Return on investment in needle and syringe programs in Australia: summary report

3. Effectiveness of NSPs for preventing transmission of HIV and HCV infection

Page last updated: 2002

3.1 Methodology
3.2 HIV seroprevalence
3.3 HCV seroprevalence
3.4 Discussion
3.5 Estimates of injecting drug users living with HIV/AIDS
3.6 Estimates of injecting drug users with HCV and HCV-related deaths

3.1 Methodology

In this study, NCHECR repeated the ecological study of change in HIV prevalence in cities with and without NSPs because several countries have introduced NSPs since the previous study (Hurley et al. 1997). The study also used a similar methodology to assess the effectiveness of NSPs for prevention of HCV infection.

The ecological study design was used to compare HIV and HCV infection among injecting drug users in countries with and without NSPs. Data recorded on HIV and HCV infection included both seroprevalence and seroincidence studies. NSPs were defined as programs distributing needles and syringes, either free or with minimal charge, irrespective of whether they operated from a fixed or mobile site, whether return of a used syringe was mandatory, or the range of other HIV and HCV prevention and treatment services provided.

Several sources were used to identify published reports of HIV and HCV prevalence and incidence among injecting drug users and the implementation of NSPs. All studies with sample size of at least 50 were included. Cities with HIV prevalence studies were only included if HIV was measured among injecting drug users in two or more calendar years. Studies of HIV or HCV among incarcerated injecting drug users were excluded because very few countries provide NSPs during imprisonment. Analysis compared change in HIV and HCV prevalence between cities with and without NSPs at the time of the surveys. For HIV prevalence, city-specific change in prevalence was used in the analysis. For HCV prevalence, however, it was not possible to use city-specific change because relatively few cities had more than one estimate of prevalence.

For each city, the annual rate of change of HIV seroprevalence was estimated by fitting a regression line on a logit scale, with calendar years centred to 1990. The annual rate of change of HIV seroprevalence was also estimated using regressions weighting the comparison of cities with and without NSPs according to one over the variance of the regression estimator (Hurley et al. 1997). The effect of NSPs was assessed by comparing the annual rate of change in HIV seroprevalence in cities that had ever introduced NSPs with cities that had never introduced NSPs. Analyses of HIV seroprevalence were performed comparing all cities, and also in the subset of cities which had an initial HIV seroprevalence of less than 10%, and had results from at least three surveys available over at least three years.

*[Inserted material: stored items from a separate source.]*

Lemma dtfs_string_get_4G2 (tail : list byte) :
  dtfs_string_get ("a"%byte :: x00 :: tail) 4294967298 1 true = Ret (0, Some 2).
Proof.
  unfold dtfs_string_get; cbn [negb].
  rewrite dtfs_get_prop_type_4G2; cbn [bind fst].
  change (negb (DTFS_PROP_STRINGS =? DTFS_PROP_STRINGS)) with false; cbv iota.
  destruct (Z.to_nat 4294967298) as [|fuel] eqn:Ef; [lia|].
  reflexivity.
Qed.

(* at length INT_MAX + 1 the int length is negative and s[len - 1] lies
   before the buffer *)
Lemma dtfs_get_prop_type_2G (data : list byte) (count : bool) :
  dtfs_get_prop_type data 2147483648 count = Fault.
Proof. reflexivity. Qed.

Lemma dtfs_string_get_2G (data : list byte) (n : Z) :
  dtfs_string_get data 2147483648 n true = Fault.
Proof. reflexivity. Qed.

Lemma blen_huge_string : blen huge_string = 4294967296.
Proof.
  unfold huge_string.
  rewrite blen_app, blen_repeat, Z2Nat.id by lia; reflexivity.
Qed.

Lemma blen_huge_bytes : blen huge_bytes = 4294967297.
Proof.
  unfold huge_bytes.
  rewrite blen_cons, blen_repeat, Z2Nat.id by lia; reflexivity.
Qed.

Lemma blen_huge_unterminated : blen huge_unterminated = 4294967298.
Proof.
  unfold huge_unterminated.
  rewrite !blen_cons, blen_repeat, Z2Nat.id by lia; reflexivity.
Qed.

Lemma blen_huge_zeros : blen huge_zeros = 2147483648.
Proof.
  unfold huge_zeros.
  rewrite blen_repeat, Z2Nat.id by lia; reflexivity.
Qed.

Lemma huge_string_well_formed : well_formed_string_list huge_string = true.
Proof.
  unfold well_formed_string_list, huge_string.
  assert (HN : (0 < Z.to_nat 4294967295)%nat) by lia.
  generalize dependent (Z.to_nat 4294967295); intros n Hn.
  assert (Hnn : no_nul (repeat "a"%byte n) = true)
    by (apply forallb_repeat; reflexivity).
  rewrite final_byte_nul_snoc, runs_run, trailing_run by assumption.
  change (runs []) with (@nil (list byte)); change (trailing []) with (@nil byte).
  cbn [forallb is_empty]; unfold run_ok.
  rewrite is_empty_repeat by assumption.
  rewrite forallb_repeat by reflexivity.
  reflexivity.
Qed.

(** C1 as stated fails beyond INT_MAX.  [huge_string] has 2^32 bytes (a
    multiple of 4) and is a well-formed string list, so the rule order
    gives Strings; the code converts the length to the [int] 0, the
    string test answers no, and the buffer is classified Words.  Already
    at INT_MAX + 1 bytes ([huge_zeros]) the [int] length is negative and
    the call reads outside the buffer instead of returning a tag. *)
Lemma classification_rule_order_huge :
  (blen huge_string mod 4 = 0 /\
   well_formed_string_list huge_string = true /\
   classify_rule huge_string = Strings /\
   dtfs_get_prop_type huge_string (blen huge_string) false
   = Ret (DTFS_PROP_WORDS, None)) /\
  (blen huge_zeros = C.INT_MAX + 1 /\
   dtfs_get_prop_type huge_zeros (blen huge_zeros) false = Fault).
Proof.
  pose proof blen_huge_string as Hl.
  pose proof blen_huge_zeros as Hz.
  pose proof huge_string_well_formed as Hwf.
  split; [split; [|split; [|split]] | split].
  - rewrite Hl; reflexivity.
  - exact Hwf.
  - apply classify_rule_strings; split; [rewrite Hl; discriminate | exact Hwf].
  - rewrite Hl; apply dtfs_get_prop_type_4G.
  - exact Hz.
  - rewrite Hz; apply dtfs_get_prop_type_2G.
Qed.

(** C3, amended to lengths that fit an [int]: for every buffer [b] of
    length l <= INT_MAX and a non-null count pointer, [dtfs_get_prop_type]
    returns the tag of [classify_rule] and writes: nothing for Simple
    (l = 0); for Strings the number of NUL-terminated runs, which with
    their NULs tile the buffer exactly; for Words l / 4; for Bytes l. *)
Theorem count_written (b : list byte) :
  blen b <= C.INT_MAX ->
  exists written,
    dtfs_get_prop_type b (blen b) true
    = Ret (prop_code (classify_rule b), written) /\
    match classify_rule b with
    | Simple => blen b = 0 /\ written = None
    | Strings =>
        written = Some (Z.of_nat (List.length (runs b))) /\
        List.concat (map (fun r => r ++ [x00]) (runs b)) = b
    | Words => written = Some (blen b / 4)
    | Bytes => written = Some (blen b)
    end.
Proof.
  intro Hb; exists (count_rule b); split.
  - now apply dtfs_get_prop_type_spec.
  - unfold count_rule; destruct (classify_rule b) eqn:Ec; auto.
    + unfold classify_rule in Ec.
      destruct (blen b =? 0) eqn:E0; [apply Z.eqb_eq in E0; auto|].
      destruct (well_formed_string_list b); [discriminate|].
      destruct (blen b mod 4 =? 0); discriminate.
    + split; [reflexivity|].
      apply classify_rule_strings in Ec; destruct Ec as [_ Hwf].
      now apply well_formed_tiles.
Qed.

Analyses were repeated using regressions weighted according to survey sample size, and also excluding cities in developing countries.

A random effects regression model was used for analyses of HCV seroprevalence because few cities had data points before and after NSPs were introduced, and to allow appropriately for within and between city effects. The effect of NSPs on HCV prevalence was estimated using all data from all cities, excluding studies that used blood stored since 1981, and for cities that introduced NSPs between the first and last available study. A random effects regression model was also used to estimate the effect of NSPs on HCV prevalence using data available for people reporting less than three years of drug injection.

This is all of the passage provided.